We examined the extent to which British industries depend on trade with the EU. On the basis of an analysis of global trade patterns across 43 countries and 54 industries, we were able to calculate a Brexit risk-exposure index.

We did this for each UK sector under a “no deal” Brexit scenario in which much of UK trade faces severe disruptions and impediments. We also put together a “hyper-competitive” scenario in which UK industries can rapidly adapt and mitigate against the effects of losing single market access.

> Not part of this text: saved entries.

(* ===== verification/HttpTypes.v ===== *)
(** * net/http and net/url data

    The fields of [http.Request], [http.Response], [http.Header] and [url.URL]
    that the program reads or writes.  A header is a finite map from the key
    as stored to its values; the source never distinguishes a nil header from
    an empty one.  A pointer to a request is a record with an identity, so
    that pointer comparisons of the source can be written.  The URL parser is
    a parameter (class [NetURL]); [Hostname] and [Port] are defined. *)

From S2P Require Import Prelude GoStrings.

Abbreviation Header := (gmap gostring (list gostring)).

(** [Header.Values] and [Header.Get]'s lookup: by canonical key. *)
Definition Header_Values (h : Header) (name : gostring) : list gostring :=
  default [] (h !! CanonicalHeaderKey name).

(** [Header.Set]. *)
Definition Header_Set (h : Header) (name value : gostring) : Header :=
  <[CanonicalHeaderKey name := [value]]> h.

Record URL := mkURL {
  URLScheme : gostring;
  Opaque : gostring;
  HasUser : bool;
  URLHost : gostring;
  URLPath : gostring;
  RawPath : gostring;
  ForceQuery : bool;
  RawQuery : gostring;
  Fragment : gostring
}.

(** [&url.URL{}]. *)
Definition emptyURL : URL := mkURL [] [] false [] [] [] false [] [].

(** net/url's parsers and printers; [None] is a non-nil error. *)
Class NetURL := {
  url_Parse : gostring -> option URL;
  url_ParseRequestURI : gostring -> option URL;
  EscapedPath : URL -> gostring;
  RequestURI_of : URL -> gostring
}.

(** net/url's [stripPort], [portOnly] and [validOptionalPort] as [Hostname] and
    [Port] use them ([splitHostPort]). *)
Definition validOptionalPort (port : gostring) : bool :=
  match port with
  | [] => true
  | c :: rest => char_eqb c ":" && forallb is_digit rest
  end.

Definition splitHostPort (hostPort : gostring) : gostring * gostring :=
  let '(host, port) :=
    match LastIndexByte hostPort ":" with
    | Some colon =>
        if validOptionalPort (drop colon hostPort)
        then (take colon hostPort, drop (S colon) hostPort)
        else (hostPort, [])
    | None => (hostPort, [])
    end in
  if HasPrefix host "[" && HasSuffix host "]"
  then (take (length host - 2) (drop 1 host), port)
  else (host, port).

Definition Hostname (u : URL) : gostring := fst (splitHostPort (URLHost u)).
Definition Port (u : URL) : gostring := snd (splitHostPort (URLHost u)).

(** A request body: nil, [http.NoBody], or some other reader. *)
Inductive Body : Type :=
| BodyNil
| NoBody
| BodyReader (stream : nat).

#[export] Instance Body_eq_dec : EqDecision Body.
Proof. solve_decision. Defined.

Record Request := mkRequest {
  RequestPtr : nat;
  Method : gostring;
  RequestURL : option URL;
  RequestProtoMajor : Z;
  RequestProtoMinor : Z;
  RequestHeader : Header;
  RequestBody : Body;
  RequestContentLength : Z;
  RequestTransferEncoding : list gostring;
  RequestClose : bool;
  Host : gostring;
  RequestTrailer : Header;
  RequestURI : gostring;
  RequestTLS : bool
}.

Record Response := mkResponse {
  StatusCode : Z;
  ResponseProtoMajor : Z;
  ResponseProtoMinor : Z;
  ResponseHeader : Header;
  ResponseBody : Body;
  ResponseContentLength : Z;
  ResponseTransferEncoding : list gostring;
  ResponseClose : bool;
  Uncompressed : bool;
  ResponseTrailer : Header;
  ResponseRequest : option Request
}.

(** [Response.ProtoAtLeast]. *)
Definition ProtoAtLeast (r : Response) (major minor : Z) : bool :=
  (major <? ResponseProtoMajor r)%Z ||
  (ResponseProtoMajor r =? major)%Z && (minor <=? ResponseProtoMinor r)%Z.

(** Equality of request pointers. *)
Definition same_request (a b : option Request) : bool :=
  match a, b with
  | None, None => true
  | Some r, Some s => Nat.eqb (RequestPtr r) (RequestPtr s)
  | _, _ => false
  end.

(** message.go *)
Record ExternalRequestContext := mkExternal {
  ExternalScheme : gostring;
  ExternalAuthority : gostring;
  ExternalRequestTarget : gostring
}.

Inductive StructuredFieldType : Set :=
| StructuredFieldDictionary
| StructuredFieldList
| StructuredFieldItem
| StructuredFieldUnknown.

Inductive ResponseTransportMode : Set :=
| ResponseTransportUnspecified
| ResponseTransportReceived
| ResponseTransportWrite
| ResponseTransportInvalid.

#[export] Instance ResponseTransportMode_eq_dec : EqDecision ResponseTransportMode.
Proof. solve_decision. Defined.

Record MessageContext := mkMessage {
  MessageRequest : option Request;
  MessageResponse : option Response;
  RelatedRequest : option Request;
  ExternalRequest : option ExternalRequestContext;
  StructuredFields : gmap gostring StructuredFieldType;
  ResponseTransport : ResponseTransportMode;
  MaxSignatureBaseBytes : Z
}.
Lemma steady_measured s : steady s -> measured s (len s).
Proof. intros Hs left right _. exists (rev s ++ left). rewrite Hs, len_app. lia. Qed.

Lemma measured_weaken s n m : measured s n -> n <= m -> measured s m.
Proof. intros Hs Hle left right Hr. destruct (Hs left right Hr) as [l H]. exists l. lia. Qed.

Lemma measured_app a b n m :
  measured a n -> measured b m -> (forall right, follows right -> follows (b ++ right)) ->
  measured (a ++ b) (n + m).
Proof.
  intros Ha Hb Hf left right Hr. rewrite <- app_assoc.
  destruct (Ha left (b ++ right) (Hf right Hr)) as [l H1]. destruct (Hb l right Hr) as [l' H2].
  exists l'. lia.
Qed.

Lemma steady_then a b n : steady a -> measured b n -> measured (a ++ b) (len a + n).
Proof.
  intros Ha Hb left right Hr. rewrite <- app_assoc, Ha, len_app.
  destruct (Hb (rev a ++ left) right Hr) as [l H]. exists l. lia.
Qed.

Lemma measured_len s n : measured s n -> len (restoreRFC8941IntegralDecimals s) <= n.
Proof.
  intros Hs. destruct (Hs [] [] I) as [l H]. rewrite app_nil_r in H. cbn in H.
  change (len (@nil ascii)) with 0 in H. unfold restoreRFC8941IntegralDecimals. lia.
Qed.

Section Bounds.
Context `{SFV : Httpsfv} `{HL : !HttpsfvLaws}.

(** The bytes a parameter value takes, its equals sign included. *)
Definition value_bound (v : any) : Z :=
  match v with
  | ABool b => if b then 0 else 3
  | AString s => 3 + len (escape_string s)
  | AInt64 z => 1 + len (FormatInt z)
  | AFloat64 f =>
      match MarshalBareItem (AFloat64 f) with
      | Some s => 1 + len (restoreRFC8941IntegralDecimals s)
      | None => 1
      end
  | ABytes b => 3 + len (StdEncode b)
  | AToken t => 1 + len t
  | _ => 1
  end.

Definition param_bound (kv : gostring * any) : Z := 1 + len (fst kv) + value_bound (snd kv).

Lemma value_bound_nonneg v : 0 <= value_bound v.
Proof. destruct v as [| [] | | | | | | |]; cbn; try case_match; len_lia. Qed.

Lemma param_bound_nonneg kv : 0 <= param_bound kv.
Proof. unfold param_bound. pose proof (value_bound_nonneg (snd kv)). len_lia. Qed.

Lemma equals_measured left v s :
  isRFC8941BareItem v = true -> v <> ABool true -> MarshalBareItem v = Some s ->
  forall right, follows right -> exists left',
    len (restore_scan false false left ("="%char :: s ++ right)) <=
    value_bound v + len (restore_scan false false left' right).
Proof.
  intros Hv Hne Hs right Hr. cbn [restore_scan]. change (char_eqb "=" c_quote) with false.
  change (char_eqb "=" ".") with false. cbn [andb]. rewrite len_cons.
  assert (forall n, steady s -> len s = n -> exists left',
    1 + len (restore_scan false false ("="%char :: left) (s ++ right)) <=
    1 + n + len (restore_scan false false left' right)) as Hsteady.
  { intros n Hst <-. exists (rev s ++ "="%char :: left). rewrite Hst, len_app. lia. }
  destruct v as [| b | t | z | f | b | t | t | t]; try done.
  - rewrite bare_bool in Hs. destruct b; [done |]. injection Hs as <-.
    apply (Hsteady 2); [by apply steady_plain | done].
  - rewrite bare_string in Hs. destruct (printable t); [| done]. injection Hs as <-.
    destruct (Hsteady (2 + len (escape_string t))) as [l H]; [apply steady_quote | |].
    { unfold quote_string. rewrite len_cons, len_app. change (len [c_quote]) with 1. lia. }
    exists l. cbn [value_bound]. lia.
  - rewrite bare_integer in Hs. case_match; [| done]. injection Hs as <-.
    apply Hsteady; [apply steady_integer | done].
  - cbn [value_bound]. rewrite Hs. apply bare_decimal in Hs.
    destruct (restore_decimal s left right Hs Hr) as [l H]. exists l. rewrite H, len_app. lia.
  - rewrite bare_bytes in Hs. injection Hs as <-.
    destruct (Hsteady (2 + len (StdEncode b))) as [l H]; [apply steady_bytes | |].
    { rewrite len_cons, len_app. change (len [":"%char]) with 1. lia. }
    exists l. cbn [value_bound]. lia.
  - rewrite bare_token in Hs. destruct (valid_token t) eqn:Ht; [| done]. injection Hs as <-.
    apply Hsteady; [by apply steady_token | done].
Qed.

Lemma marshal_param_measured kv s :
  isRFC8941BareItem (snd kv) = true -> marshal_param MarshalBareItem kv = Some s ->
  measured s (param_bound kv) /\ exists t, s = ";"%char :: t.
Proof.
  destruct kv as [k v]. cbn [snd marshal_param]. intros Hv.
  destruct (valid_key k) eqn:Hk; [| done].
  assert (steady (";"%char :: k)) as Hsk by (by apply steady_cons, steady_key).
  unfold param_bound. cbn [fst snd].
  destruct (decide (v = ABool true)) as [-> | Hne].
  { intros [= <-]. split; [| eauto]. apply (measured_weaken _ (len (";"%char :: k))).
    - by apply steady_measured.
    - cbn [value_bound]. len_lia. }
  intros H.
  assert (exists s', MarshalBareItem v = Some s' /\ s = (";"%char :: k) ++ "="%char :: s')
    as (s' & Hs' & ->).
  { destruct v as [| [] | | | | | | |]; try done; apply fmap_Some in H as (s' & ? & ->); eauto. }
  split; [| cbn [app]; eauto].
  replace (1 + len k + value_bound v) with (len (";"%char :: k) + value_bound v) by len_lia.
  apply steady_then; [done |]. intros left right Hr. cbn [app]. by apply equals_measured.
Qed.

Lemma mjoin_follows (ss : list gostring) right :
  Forall (fun s => exists t, s = ";"%char :: t) ss -> follows right -> follows (mjoin ss ++ right).
Proof. intros [| s l [t ->] _] Hr; done. Qed.

Lemma params_measured l ss :
  Forall (fun kv => isRFC8941BareItem (snd kv) = true) l ->
  mapM (marshal_param MarshalBareItem) l = Some ss ->
  measured (mjoin ss) (foldr (fun kv n => param_bound kv + n) 0 l) /\
  Forall (fun s => exists t, s = ";"%char :: t) ss.
Proof.
  intros Hv Hss%mapM_Some. induction Hss as [| kv s l ss Hs _ IH]; cbn [foldr].
  { split; [| constructor]. intros left right _. exists left. cbn. lia. }
  apply list.Forall_cons in Hv as [Hv Hl]. destruct (IH Hl) as [Hm Hf].
  destruct (marshal_param_measured kv s Hv Hs) as [Hk Ht]. split; [| by constructor].
  change (mjoin (s :: ss)) with (s ++ mjoin ss). apply measured_app; [done | done |].
  intros right Hr. by apply mjoin_follows.
Qed.

(** ** The parameters of an item *)

Definition bounds (l : list (gostring * any)) : Z := foldr (fun kv n => param_bound kv + n) 0 l.

Lemma bounds_nonneg l : 0 <= bounds l.
Proof.
  induction l as [| kv l IH]; cbn [bounds foldr]; [lia |].
  pose proof (param_bound_nonneg kv). fold (bounds l). lia.
Qed.

(** Redefining a function at one name moves the sum by at most one bound. *)
Lemma bounds_redefine (get get' : gostring -> option any) k v names :
  NoDup names -> (forall k', get' k' = if bool_decide (k = k') then Some v else get k') ->
  bounds (omap (fun k => (fun v => (k, v)) <$> get' k) names) <=
  bounds (omap (fun k => (fun v => (k, v)) <$> get k) names) +
  (if bool_decide (k ∈ names) then param_bound (k, v) else 0).
Proof.
  intros Hnd Hget. induction Hnd as [| x names Hx Hnd IH]; [done |].
  cbn [omap list_omap]. rewrite Hget. destruct (decide (k = x)) as [<- | Hne].
  - rewrite bool_decide_eq_true_2 by done. cbn [fmap option_fmap option_map bounds foldr].
    rewrite bool_decide_eq_false_2 in IH by done.
    rewrite (bool_decide_eq_true_2 (k ∈ k :: names)) by apply list_elem_of_here.
    fold (bounds (omap (fun k => (fun v => (k, v)) <$> get' k) names)).
    destruct (get k) as [v' |]; cbn [fmap option_fmap option_map bounds foldr];
      [pose proof (param_bound_nonneg (k, v')) |]; unfold bounds in *; lia.
  - rewrite bool_decide_eq_false_2 by done.
    assert (bool_decide (k ∈ x :: names) = bool_decide (k ∈ names)) as ->.
    { apply bool_decide_ext. rewrite elem_of_cons. naive_solver. }
    destruct (get x) as [v' |]; cbn [fmap option_fmap option_map bounds foldr]; unfold bounds in *; lia.
Qed.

In our analysis, an industry’s exposure to Brexit is defined by the extent it is dependent on products or services that cross a UK-EU border at least once. We calculated exposure levels for different industries. They indicate how much the industry has to restructure its supply chains and employees to mitigate against the losses caused by reduced post-Brexit trade and movement with the EU. This gives us a picture of which industries are likely to be hit hardest by a no-deal Brexit and which ones will most likely remain virtually unaffected.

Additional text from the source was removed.